After a while, the vitriol begins to resemble a recurring skit on Conan O’Brien, “Pierre Bernard’s Recliner of Rage”, where the show’s graphic designer Pierre Bernard airs the slights and insults of his existence (Stargate SG-1 characters, discontinued markers, collectable train sets, etc.) from the comfort of a tacky recliner.
As companies are busy designing or re-designing marks, there is one truth conveniently forgotten. Logos don’t exist in a vacuum. They go out into the world and bump into other logos. And no matter how well designed, this random accumulation ends up diminishing all marks involved.
For example: in my personal experience, I dodge logo shrapnel once a year; when it’s time to work on the materials for Central Park SummerStage. Back in the more perfect days of better arts funding, free arts festivals like SummerStage were mainly supported by local, state and federal sources. But after the culture wars (Mapplethorpe, the Moral Majority, the rise of American Conservatism) public funding began to dry up and arts programming turned to corporate funding. Given recent economic events, even this is harder to come by. Thus the era of co-sponsorships.
This year we have to accommodate 34 logos. Each has certain size, color and placement requirements (similar to billing blocks at the bottom of movie advertisements) based on how much money or ad space is given; or what is being sponsored. I have loosely arranged them according to this year’s agreements.

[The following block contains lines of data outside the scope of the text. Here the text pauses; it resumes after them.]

(** ** The invariant of a log *)
Record log_ok (l : raftLog) : Prop := {
  ok_ents : ents l ≠ [];
  ok_offset : 0 ≤ offset l;
  ok_applied : offset l ≤ applied l;
  ok_committed : applied l ≤ committed l;
  ok_last : committed l ≤ lastIndex l;
  ok_unstable : offset l ≤ unstable l ≤ lastIndex l + 1;
}.

(** Proves [log_ok] of an update from the bounds of the old log. *)
Ltac log_solve :=
  split; simpl; unfold lastIndex, min, max in *; simpl;
  repeat (case_match; to_prop); auto; lia.

(** ** Reading the log *)

Lemma min_le a b : min a b = Z.min a b.
Proof. unfold min; cases; lia. Qed.
Lemma max_ge a b : max a b = Z.max a b.
Proof. unfold max; cases; lia. Qed.

Lemma oob_false l i : isOutOfBounds l i = false ↔ offset l ≤ i ≤ lastIndex l.
Proof.
  unfold isOutOfBounds. rewrite orb_false_iff, Z.ltb_ge, Z.gtb_ltb, Z.ltb_ge. lia.
Qed.

Lemma at_Some l i e :
  at_ l i = Some e ↔
  offset l ≤ i ≤ lastIndex l ∧ ents l !! Z.to_nat (i - offset l) = Some e.
Proof.
  unfold at_. destruct (isOutOfBounds l i) eqn:E.
  - split; [done|]. intros [H _]. by apply oob_false in H; rewrite H in E.
  - apply oob_false in E. tauto.
Qed.

Lemma at_is_Some l i : is_Some (at_ l i) ↔ offset l ≤ i ≤ lastIndex l.
Proof.
  split.
  - intros [e H]. by apply at_Some in H as [? _].
  - intros H. destruct (lookup_lt_is_Some_2 (ents l) (Z.to_nat (i - offset l))) as [e He].
    { unfold lastIndex, len in H; lia. }
    exists e. by apply at_Some.
Qed.

Lemma at_None l i : at_ l i = None ↔ i < offset l ∨ lastIndex l < i.
Proof.
  rewrite eq_None_not_Some, at_is_Some. lia.
Qed.

Lemma at_last l : ents l ≠ [] → is_Some (at_ l (lastIndex l)).
Proof.
  intros H%len_pos. apply at_is_Some. unfold lastIndex. lia.
Qed.

(** [at_] of a log whose entries and offset are given. *)
Lemma at_ents l l' i : ents l = ents l' → offset l = offset l' → at_ l i = at_ l' i.
Proof.
  unfold at_, isOutOfBounds, lastIndex. by intros -> ->.
Qed.

Lemma length_slice l lo hi :
  offset l ≤ lo → lo ≤ hi → hi ≤ lastIndex l + 1 →
  length (slice l lo hi) = Z.to_nat (hi - lo).
Proof.
  intros ???. unfold slice. destruct (lo >=? hi) eqn:E; to_prop; [simpl; lia|].
  rewrite (proj2 (oob_false l lo)), (proj2 (oob_false l (hi - 1))) by lia. simpl.
  rewrite length_take, length_drop. unfold lastIndex, len in *. lia.
Qed.

Lemma lookup_slice l lo hi k :
  offset l ≤ lo → hi ≤ lastIndex l + 1 → Z.of_nat k < hi - lo →
  slice l lo hi !! k = at_ l (lo + Z.of_nat k).
Proof.
  intros ???. unfold slice. destruct (lo >=? hi) eqn:E; to_prop; [lia|].
  rewrite (proj2 (oob_false l lo)), (proj2 (oob_false l (hi - 1))) by lia. simpl.
  rewrite lookup_take_lt, lookup_drop by lia.
  unfold at_. rewrite (proj2 (oob_false l _)) by lia.
  f_equal. lia.
Qed.

Lemma slice_all l : ents l ≠ [] → slice l (offset l) (lastIndex l + 1) = ents l.
Proof.
  intros H%len_pos. unfold slice.
  destruct (_ >=? _) eqn:E; to_prop; [unfold lastIndex in *; lia|].
  rewrite (proj2 (oob_false l _)), (proj2 (oob_false l _)) by (unfold lastIndex; lia).
  simpl. rewrite Z.sub_diag, drop_0. apply take_ge. unfold lastIndex, len. lia.
Qed.

(** ** Appending *)

Lemma lastIndex_append after es l :
  offset l ≤ after ≤ lastIndex l → lastIndex (append after es l) = after + len es.
Proof.
  intros H. unfold lastIndex at 1. simpl. rewrite len_app.
  unfold len at 1. rewrite length_slice by lia. lia.
Qed.
Definition stepFollower (m : Message) (r : raft) : outcome raft :=
  let t := Message_Type m in
  if t =? msgProp then
    if lead r =? None_ then Panic "no leader"
    else Ok (send (m <| Message_To := lead r |>) r)
  else if t =? msgApp then
    handleAppendEntries m (r <| elapsed := 0 |> <| lead := Message_From m |>)
  else if t =? msgSnap then Ok (handleSnapshot m (r <| elapsed := 0 |>))
  else if t =? msgVote then
    grant ← (if (Vote r =? None_) || (Vote r =? Message_From m)
             then isUpToDate (rlog r) (Message_Index m) (Message_LogTerm m)
             else Ok false);
    Ok (if grant : bool
        then send (voteResp m false)
               (r <| elapsed := 0 |> <| Vote := Message_From m |>)
        else send (voteResp m true) r)
  else Ok r.

(** [r.step(r, m)]. *)
Definition callStep (m : Message) (r : raft) : outcome raft :=
  match step_ r with
  | StepFollower => stepFollower m r
  | StepCandidate => stepCandidate m r
  | StepLeader => stepLeader m r
  end.

(** The deferred assignment of [Step]. *)
Definition saveCommit (r : raft) : raft := r <| Commit := committed (rlog r) |>.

Some are bad, some are good, and some are not appropriate for this use. But that’s neither here nor there. Each one of these organizations has gone through the process of realizing they need a logo, arranging for someone to design it, deciding which suits their needs best, and sending it out into the world; sometimes with an attached PDF file describing proper uses and colors. As long as each logo sits by itself on a presentation board before the client, all is harmonious. But on the back of a “Run For the Cure” commemorative T-shirt, I doubt even a Saul Bass special would still look good in context.
After several years of All Branding, All The Time! logo fatigue is setting in. I am beginning to feel that designers are creating a Branding house of cards, a Branding Bubble, about to collapse under its own weight. When everything is branded, nothing is branded; and amid this leveling effect, here we are in our recliners, getting worked up over a gradation in a logo.
I've been thinking about this from some time long. Logos are starting to look all the same, branding is becoming visual contamination. Sometimes i feel myself guilty for being a designer.